Aliados articulam novo encontro de Lula e Alcolumbre para semana que vem
Sexta-feira, 07 de Agosto de 2026    09h18

Aliados articulam novo encontro de Lula e Alcolumbre para semana que vem

Governistas ainda veem pouco espaço para avanço de temas como fim da escala 6x1 e PEC da Segurança Pública até as eleições

Fonte: Isabel Mega
Foto: Valter Campanato/Agência Brasil/ Kayo Magalhães/Câmara dos Deputados
O presidente Lula, à esquerda; Davi Alcolumbre, à direita

 

Aliados do presidente Luiz Inácio Lula da Silva (PT) e do presidente do Senado, Davi Alcolumbre (União-AP), tentam viabilizar um novo encontro entre os dois nos próximos dias.

Após uma reaproximação intermediada pelos ministros Alexandre de Moraes e Cristiano Zanin, do STF (Supremo Tribunal Federal), aliados costuram uma nova agenda apenas entre Lula e Alcolumbre.

Não está descartado, porém, que articuladores do governo no Congresso Nacional possam participar, considerando que parte da conversa deve tratar da pauta de interesse do Palácio do Planalto no Senado.

Apesar dos acenos, governistas veem chances baixas de, até as eleições, o Planalto destravar temas como o fim da jornada 6x1 e a PEC da Segurança Pública.

Há, no entanto, dois temas em que enxergam avanço: o projeto que cria uma política nacional para os minerais críticos e a MP (Medida Provisória) que suspendeu a taxas das blusinhas, que vence em setembro.

Lula e Alcolumbre estiveram juntos em um jantar na casa de Moraes, em um momento descrito como um quebra-gelo após meses sem se falarem.

Interlocutores dos dois lados avaliam que houve abertura de espaço, principalmente do petista.
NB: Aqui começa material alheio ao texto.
(** A method with receiver [ab *S]: it may read and write the struct
    behind the pointer, and it returns a value or panics.  A panic
    leaves the struct as it was when the panic was raised. *)
Definition method (S A : Type) : Type := S -> S * result A.

Definition ret {S A} (x : A) : method S A := fun s => (s, Ok x).

Definition bind {S A B} (m : method S A) (k : A -> method S B)
  : method S B :=
  fun s => match m s with
           | (s', Ok x) => k x s'
           | (s', Panic p) => (s', Panic p)
           end.

(** Reading a field [ab.f]. *)
Definition field {S F} (f : S -> F) : method S F := fun s => (s, Ok (f s)).

(** An expression that does not touch the receiver. *)
Definition eval {S A} (r : result A) : method S A := fun s => (s, r).

(** The value a method returns (or the panic) and the struct it leaves. *)
Definition returns {S A} (m : method S A) (s : S) : result A := snd (m s).
Definition leaves {S A} (m : method S A) (s : S) : S := fst (m s).

End GoRuntime.
Import GoRuntime.

Declare Scope go_scope.
Delimit Scope go_scope with go.
Notation "x <- m ;; k" := (bind m (fun x => k))
  (at level 61, m at next level, right associativity) : go_scope.
Local Open Scope go_scope.

(* ------------------------------------------------------------------ *)
(** ** package io                                                       *)
(* ------------------------------------------------------------------ *)

Module io.

(** [io.Writer]: [Write(p []byte) (n int, err error)].  The sink is a
    state [W]; a call hands it the bytes [p] and gets back the sink's
    new state, the count and the error it reports.  By the interface's
    contract, [Write] must not modify [p], so [p] is passed by value.
    [WriteString] is present when the sink also implements
    [io.StringWriter]. *)
Class Writer (W : Type) : Type := {
  Write : W -> list byte -> W * (Z * option error);
  StringWriter : option (W -> string -> W * (Z * option error))
}.

(** [io.WriteString(w, s)]: [w.WriteString(s)] when [w] is a
    [StringWriter], otherwise one call [w.Write([]byte(s))]. *)
Definition WriteString {W} `{Writer W} (w : W) (s : string)
  : W * (Z * option error) :=
  match StringWriter with
  | Some ws => ws w s
  | None => Write w (list_byte_of_string s)
  end.

End io.

(* ------------------------------------------------------------------ *)
(** ** package bytes                                                    *)
(* ------------------------------------------------------------------ *)

Module bytes.

(** [bytes.Equal(a, b)]: same length and same bytes.  A nil slice and
    an empty slice are equal, so a [[]byte] is modelled by its
    contents. *)
Fixpoint Equal (a b : list byte) : bool :=
  match a, b with
  | [], [] => true
  | x :: a', y :: b' => Byte.eqb x y && Equal a' b'
  | _, _ => false
  end.

(** [bytes.Buffer] as a sink: both [Write] and [WriteString] append
    and report the whole length with a nil error. *)
Definition Buffer : Type := list byte.

#[global] Instance Buffer_Writer : io.Writer Buffer := {|
  io.Write := fun buf p => (buf ++ p, (len p, None))%list;
  io.StringWriter :=
    Some (fun buf s =>
            let p := list_byte_of_string s in (buf ++ p, (len p, None))%list)
|}.

End bytes.

(* ------------------------------------------------------------------ *)
(** ** package reflect                                                  *)
(* ------------------------------------------------------------------ *)

Module reflect.

(** [reflect.Kind], in the order of the package's constants. *)
Inductive Kind : Type :=
| Invalid | Bool | Int | Int8 | Int16 | Int32 | Int64
| Uint | Uint8 | Uint16 | Uint32 | Uint64 | Uintptr
| Float32 | Float64 | Complex64 | Complex128
| Array | Chan | Func | Interface | Map | Pointer | Slice
| String | Struct | UnsafePointer.

Definition Kind_eqb (k1 k2 : Kind) : bool :=
  match k1, k2 with
  | Invalid, Invalid | Bool, Bool | Int, Int | Int8, Int8 | Int16, Int16
  | Int32, Int32 | Int64, Int64 | Uint, Uint | Uint8, Uint8
  | Uint16, Uint16 | Uint32, Uint32 | Uint64, Uint64 | Uintptr, Uintptr
  | Float32, Float32 | Float64, Float64 | Complex64, Complex64
  | Complex128, Complex128 | Array, Array | Chan, Chan | Func, Func
  | Interface, Interface | Map, Map | Pointer, Pointer | Slice, Slice
  | String, String | Struct, Struct | UnsafePointer, UnsafePointer => true
  | _, _ => false
  end.

(** [Kind.String()]. *)
Definition Kind_String (k : Kind) : string :=
  match k with
  | Invalid => "invalid" | Bool => "bool" | Int => "int" | Int8 => "int8"
  | Int16 => "int16" | Int32 => "int32" | Int64 => "int64"
  | Uint => "uint" | Uint8 => "uint8" | Uint16 => "uint16"
  | Uint32 => "uint32" | Uint64 => "uint64" | Uintptr => "uintptr"
  | Float32 => "float32" | Float64 => "float64"
  | Complex64 => "complex64" | Complex128 => "complex128"
  | Array => "array" | Chan => "chan" | Func => "func"
  | Interface => "interface" | Map => "map" | Pointer => "ptr"
  | Slice => "slice" | String => "string" | Struct => "struct"
  | UnsafePointer => "unsafe.Pointer"
  end.

(** A [reflect.Type], observed through [Kind()] and [String()]. *)
Record rtype : Type := { kind : Kind; str : string }.

(** A value of type [interface{}]: the nil interface, or a dynamic
    type with its data.  For a slice (array, string) [elems] are the
    elements, each boxed the way [Index(i).Interface()] returns it;
    [repr] stands for everything else the value holds. *)
#[warnings="-register-all"]
Inductive any : Type :=
| untyped_nil
| dyn (t : rtype) (repr : Z) (elems : list any).

(** [reflect.Value]: the zero Value, or a Value holding something. *)
Inductive Value : Type :=
| Zero
| Holding (i : any).

(** [ValueOf(nil)] is the zero Value. *)
Definition ValueOf (i : any) : Value :=
  match i with
  | untyped_nil => Zero
  | dyn _ _ _ => Holding i
  end.

(** Every method but [IsValid], [Kind] and [String] panics on the zero
    Value.  [Type] is exact on the results of [ValueOf], the only
    Values adapter.go asks it of. *)
Definition Type_ (v : Value) : result rtype :=
  match v with
  | Zero => Panic (ValueError "reflect.Value.Type" (Kind_String Invalid))
  | Holding untyped_nil => Ok {| kind := Interface; str := "interface {}" |}
  | Holding (dyn t _ _) => Ok t
  end.

Definition has_len (k : Kind) : bool :=
  match k with Array | Chan | Map | Slice | String => true | _ => false end.

Definition has_index (k : Kind) : bool :=
  match k with Array | Slice | String => true | _ => false end.

(** [v.Len()]: panics unless the kind is Array, Chan, Map, Slice or
    String. *)
Definition Len (v : Value) : result Z :=
  match v with
  | Zero => Panic (ValueError "reflect.Value.Len" (Kind_String Invalid))
  | Holding untyped_nil =>
      Panic (ValueError "reflect.Value.Len" (Kind_String Interface))
  | Holding (dyn t _ elems) =>
      if has_len (kind t) then Ok (len elems)
      else Panic (ValueError "reflect.Value.Len" (Kind_String (kind t)))
  end.

(** What [Index] panics with when the index is out of range. *)
Definition outOfRange (k : Kind) : string :=
  match k with
  | Array => "reflect: array index out of range"
  | String => "reflect: string index out of range"
  | _ => "reflect: slice index out of range"
  end.

(** [v.Index(i)]: panics unless the kind is Array, Slice or String, and
    when [i] is out of range. *)
Definition Index (v : Value) (i : Z) : result Value :=
  match v with
  | Zero => Panic (ValueError "reflect.Value.Index" (Kind_String Invalid))
  | Holding untyped_nil =>
      Panic (ValueError "reflect.Value.Index" (Kind_String Interface))
  | Holding (dyn t _ elems) =>
      if has_index (kind t) then
        match index elems i with
        | Ok x => Ok (Holding x)
        | Panic _ => Panic (Message (outOfRange (kind t)))
        end
      else Panic (ValueError "reflect.Value.Index" (Kind_String (kind t)))
  end.

(** [v.Interface()]: the held value as an [interface{}]. *)
Definition Interface_ (v : Value) : result any :=
  match v with
  | Zero =>
      Panic (ValueError "reflect.Value.Interface" (Kind_String Invalid))
  | Holding i => Ok i
  end.

End reflect.

(* ------------------------------------------------------------------ *)
(** ** package fmt                                                      *)
(* ------------------------------------------------------------------ *)

Module fmt.

(** The verb [%T]: the type of the operand, [<nil>] for a nil
    interface. *)
Definition verbT (x : reflect.any) : string :=
  match x with
  | reflect.untyped_nil => "<nil>"
  | reflect.dyn t _ _ => reflect.str t
  end.

(** [fmt.Fprint(w, x)]: format [x] with the default format into a
    buffer, then hand the buffer to [w.Write] once and return what it
    returns.  [Sprint] is the default formatting. *)
Definition Fprint {W} `{io.Writer W} (Sprint : reflect.any -> list byte)
  (w : W) (x : reflect.any) : W * (Z * option error) :=
  io.Write w (Sprint x).

End fmt.

(* ------------------------------------------------------------------ *)
(** ** package diff: adapter.go                                         *)
(* ------------------------------------------------------------------ *)

Module Adapter.

(** What a [WriteATo]/[WriteBTo] call yields: the sink after the call,
    the byte count and the error. *)
Definition written (W : Type) : Type := (W * (Z * option error))%type.

(** [DiffWrite]: the union of [myers.Pair] ([LenA], [LenB], [Equal])
    and [write.Pair] ([WriteATo], [WriteBTo]). *)
Class DiffWrite (P : Type) : Type := {
  LenA : method P Z;
  LenB : method P Z;
  Equal : Z -> Z -> method P bool;
  WriteATo : forall {W} `{io.Writer W}, W -> Z -> method P (written W);
  WriteBTo : forall {W} `{io.Writer W}, W -> Z -> method P (written W)
}.

(** *** Strings *)

Record diffStrings : Type := {
  diffStrings_a : list string;
  diffStrings_b : list string
}.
Alcolumbre tinha interesse em encontrar Lula, apesar das desavenças dos últimos meses e que chegaram ao ápice com a rejeição da indicação do advogado-geral da União, Jorge Messias, para a vaga ao Supremo.

Lula, no entanto, não dava espaço apesar das investidas de intermediários governistas.

No jantar, na casa de Moraes, Lula e Alcolumbre não teriam tocado em temas espinhosos. A avaliação no entorno do presidente do Senado é de que o petista se reabriu ao contato por influência dos ministros do Supremo.